Hickory week

 

Advertisements last century made much of the importance of buying your girdle from a trained fitter. Department stores often advertised "Two trained fitters always on duty in our corsetry salon", or "Madame Vinegar, the expert fitter from Hickory, will be ready to fit you in our Corsetry Salon this week". The caption to this Berlei ad read "Fit your Berlei before your frock."

"Fit your Berlei before your frock"

 

But for many girls this was anything but a happy experience.

Certainly some girls (especially in the States) considered that their first girdle was an important milestone on their way to adulthood, and they looked forward to their first fitting, but for many it was a rude shock when their mothers announced "It's time you got a girdle", and marched them off to their mothers corsetiere. This lady would point out all her figure faults to her mother, then produce some industrial strength garment which her mother would buy, without either of them bothering to consult her at all.

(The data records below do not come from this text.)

Definition approveVideo (db : Db) (vid : string) : option Db :=
  db1 ← updateVideoDoc db vid (λ v, with_status v approved);
  Some (recalculateFor db1 vid).

Definition dismissVideo (db : Db) (vid : string) : option Db :=
  db1 ← updateVideoDoc db vid (λ v, with_status v dismissed);
  Some (recalculateFor db1 vid).

Definition unapproveVideo (db : Db) (vid : string) : option Db :=
  db1 ← updateVideoDoc db vid (λ v, with_status v pending);
  Some (recalculateFor db1 vid).

(** [markVideoAsProcessing(videoId, configs, scheduledDate)]; [now] is
    the value of [new Date().toISOString()] at the call. *)
Definition markVideoAsProcessing (now : string) (db : Db) (vid : string)
    (configs : list DistributionConfig) (date : option string) : option Db :=
  let newStatus := if truthy_opt date then scheduled else published in
  let ps := platform <$> configs in
  let date' := if truthy_opt date then date else Some now in
  db1 ← updateVideoDoc db vid
          (λ v, with_scheduledDate
                  (with_distributionConfig
                     (with_platforms (with_status v newStatus) (Some ps))
                     (Some configs))
                  date');
  Some (recalculateFor db1 vid).

(** [const { externalId, ...rest } = c; return rest] *)
Definition stripExternalId (c : DistributionConfig) : DistributionConfig :=
  with_externalId c None.

(** [cancelVideoScheduling(videoId)] *)
Definition cancelVideoScheduling (db : Db) (vid : string) : option Db :=
  let snap := videos db !! vid in
  let cleaned :=
    match snap with
    | Some v => stripExternalId <$> default [] (distributionConfig v)
    | None => []
    end in
  db1 ← updateVideoDoc db vid
          (λ v, with_distributionConfig
                  (with_scheduledDate (with_status v approved) None)
                  (Some cleaned));
  Some (match snap with
        | Some v =>
            match projectId v with
            | Some pid => if truthy_string pid then recalculateProjectStats db1 pid else db1
            | None => db1
            end
        | None => db1
        end).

Another Berlei ad, in 1954, enthused:

It makes such a difference when you have your Berlei fitted by an expert. Trained fitting can tell which foundations are best for your figure, and those are the only one she'll show you. Then, when you've chosen, she'll check every detail, so that your Berlei will always be as comfortable as it was in the fitting room.

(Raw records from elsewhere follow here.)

Lemma latest_last (l : list JsVal) : latest l = last l JUndefined.
Proof.
  induction l as [|x l' _] using rev_ind; [reflexivity|].
  unfold latest, arrayGet. rewrite last_last, length_app. simpl List.length.
  replace (Z.of_nat (List.length l' + 1) - 1)%Z
    with (Z.of_nat (List.length l')) by lia.
  replace (Z.of_nat (List.length l') <? 0)%Z with false
    by (symmetry; apply Z.ltb_ge; lia).
  rewrite Nat2Z.id, app_nth2, Nat.sub_diag by lia. reflexivity.
Qed.

Lemma latest_member (l : list JsVal) : l <> [] -> In (latest l) l.
Proof.
  intros Hne. rewrite latest_last.
  destruct (exists_last Hne) as (l' & x & ->).
  rewrite last_last. apply in_or_app. right. now left.
Qed.

(** In an ascending list every entry other than the last is numerically
    below the last. *)
Lemma below_latest (l : list JsVal) (x : JsVal) :
  strictlyIncreasing l = true -> In x l -> x <> latest l ->
  jsGt (parseFloat (latest l)) (parseFloat x) = true.
Proof.
  rewrite latest_last.
  induction l as [|a r IH]; intros Hs Hin Hne; [contradiction|].
  destruct r as [|b r'].
  - simpl in *. destruct Hin as [->|[]]. congruence.
  - change (last (a :: b :: r') JUndefined) with (last (b :: r') JUndefined)
      in *.
    destruct Hin as [->|Hin].
    + pose proof (strictlyIncreasing_head _ _ Hs) as Hall.
      rewrite Forall_forall in Hall. apply Hall.
      rewrite <- latest_last. apply latest_member. discriminate.
    + apply IH; [now apply strictlyIncreasing_tail in Hs | exact Hin
                 | exact Hne].
Qed.

(** In an ascending list, a version numerically above [c] is at least the
    entry that follows [c]. *)
Lemma successor_le (l : list JsVal) (c c' : JsVal) :
  strictlyIncreasing l = true -> In c l -> In c' l ->
  jsGt (parseFloat c') (parseFloat c) = true ->
  jsGe (parseFloat c') (parseFloat (successor l c)) = true.
Proof.
  induction l as [|a r IH]; intros Hs Hc Hc' Hgt; [contradiction|].
  pose proof (strictlyIncreasing_head _ _ Hs) as Hall.
  rewrite Forall_forall in Hall.
  simpl successor. destruct (strictEq a c) eqn:E.
  - apply strictEq_true in E. subst a.
    destruct Hc' as [->|Hc'].
    { rewrite jsGt_irrefl in Hgt. discriminate. }
    destruct r as [|b r']; [contradiction|]. simpl hd.
    destruct Hc' as [->|Hc'].
    + apply jsGe_refl. exact (jsGe_not_NaN_l _ _ (jsGt_jsGe _ _ Hgt)).
    + apply strictlyIncreasing_tail in Hs.
      pose proof (strictlyIncreasing_head _ _ Hs) as Hb.
      rewrite Forall_forall in Hb. apply jsGt_jsGe. now apply Hb.
  - apply strictEq_false in E. destruct Hc as [->|Hc]; [congruence|].
    destruct Hc' as [->|Hc'].
    + pose proof (jsGt_not_jsGe _ _ (Hall c Hc)) as G1.
      pose proof (jsGt_jsGe _ _ Hgt) as G2. congruence.
    + apply IH; try assumption. now apply strictlyIncreasing_tail in Hs.
Qed.

(** ** The effective minimum of the specification and the code's *)

Lemma jsGe_NaN_r (a : JsNum) : jsGe a NaN = false.
Proof. destruct a; reflexivity. Qed.

(** [largerVersion] is the larger of the two: it is one of them and is
    numerically at least both. *)
Lemma largerVersion_is_larger (a b : JsVal) :
  parseFloat a <> NaN -> parseFloat b <> NaN ->
  (largerVersion a b = a \/ largerVersion a b = b) /\
  jsGe (parseFloat (largerVersion a b)) (parseFloat a) = true /\
  jsGe (parseFloat (largerVersion a b)) (parseFloat b) = true.
Proof.
  intros Ha Hb. unfold largerVersion.
  destruct (jsGt (parseFloat b) (parseFloat a)) eqn:G.
  - split; [now right|]. split; [now apply jsGt_jsGe | now apply jsGe_refl].
  - split; [now left|]. split; [now apply jsGe_refl|].
    destruct (jsGe (parseFloat a) (parseFloat b)) eqn:G2; [reflexivity|].
    rewrite (jsGe_total _ _ Ha Hb G2) in G. discriminate.
Qed.

Lemma largerVersion_maxVersion (a b : JsVal) :
  parseFloat a <> NaN -> parseFloat b <> NaN ->
  largerVersion a b = maxVersion a b.
Proof.
  intros Ha Hb. unfold largerVersion, maxVersion.
  destruct (jsGe (parseFloat a) (parseFloat b)) eqn:G.
  - unfold jsGt. rewrite G. now rewrite andb_false_r.
  - now rewrite (jsGe_total _ _ Ha Hb G).
Qed.

Lemma declaredMinimum_set (supported : list JsVal) (minimum : JsVal) :
  minimum <> JUndefined -> declaredMinimum supported minimum = minimum.
Proof. destruct minimum; simpl; congruence. Qed.

Lemma effectiveMinimum_unset (supported : list JsVal) :
  effectiveMinimum supported JUndefined = lowest supported.
Proof.
  unfold effectiveMinimum, maxVersion.
  change (parseFloat JUndefined) with NaN. reflexivity.
Qed.

Lemma specEffectiveMinimum_unset (supported : list JsVal) :
  specEffectiveMinimum supported JUndefined = lowest supported.
Proof.
  unfold specEffectiveMinimum, largerVersion. simpl declaredMinimum.
  now rewrite jsGt_irrefl.
Qed.

(** Where the effective minimum of the specification is a number, it is
    the value the code computes on line 149. *)
Lemma specEffectiveMinimum_code (supported : list JsVal) (minimum : JsVal) :
  parseFloat (lowest supported) <> NaN ->
  parseFloat (specEffectiveMinimum supported minimum) <> NaN ->
  specEffectiveMinimum supported minimum = effectiveMinimum supported minimum.
Proof.
  intros Hlo Hnum.
  destruct (JsVal_eq_dec minimum JUndefined) as [->|Hset].
  - now rewrite specEffectiveMinimum_unset, effectiveMinimum_unset.
  - unfold specEffectiveMinimum, effectiveMinimum in *.
    rewrite (declaredMinimum_set _ _ Hset) in *.
    unfold largerVersion, maxVersion in *.
    destruct (jsGt (parseFloat (lowest supported)) (parseFloat minimum)) eqn:G.
    + now rewrite (jsGt_not_jsGe _ _ G).
    + destruct (jsGe (parseFloat minimum) (parseFloat (lowest supported)))
        eqn:G2; [reflexivity|].
      rewrite (jsGe_total _ _ Hnum Hlo G2) in G. discriminate.
Qed.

Many of the corset salons were presided over by a dragon who had never heard of the slogan "The customer is always right", and they would do their best to bulldoze the customers into buying much firmer -- and more expensive -- girdles than they had intended. Everything was stored out of sight in drawers, so the customers were at a serious disadvantage, and unless they were very determined they would end up buying what they were told.

I said something about this to my wife recently, and she replied "It was so humiliating; you stood there, more or less naked, and they would tell you all you figure faults, then produce the garment they thought you needed". She detests OBGs, and refuses to wear them, and I strongly suspect that this aversion is the direct result of her humiliation at the hands of the corsetieres.

Katie and Ivyleaf both have examples of actual corsetry salons from the fifties on their web sites.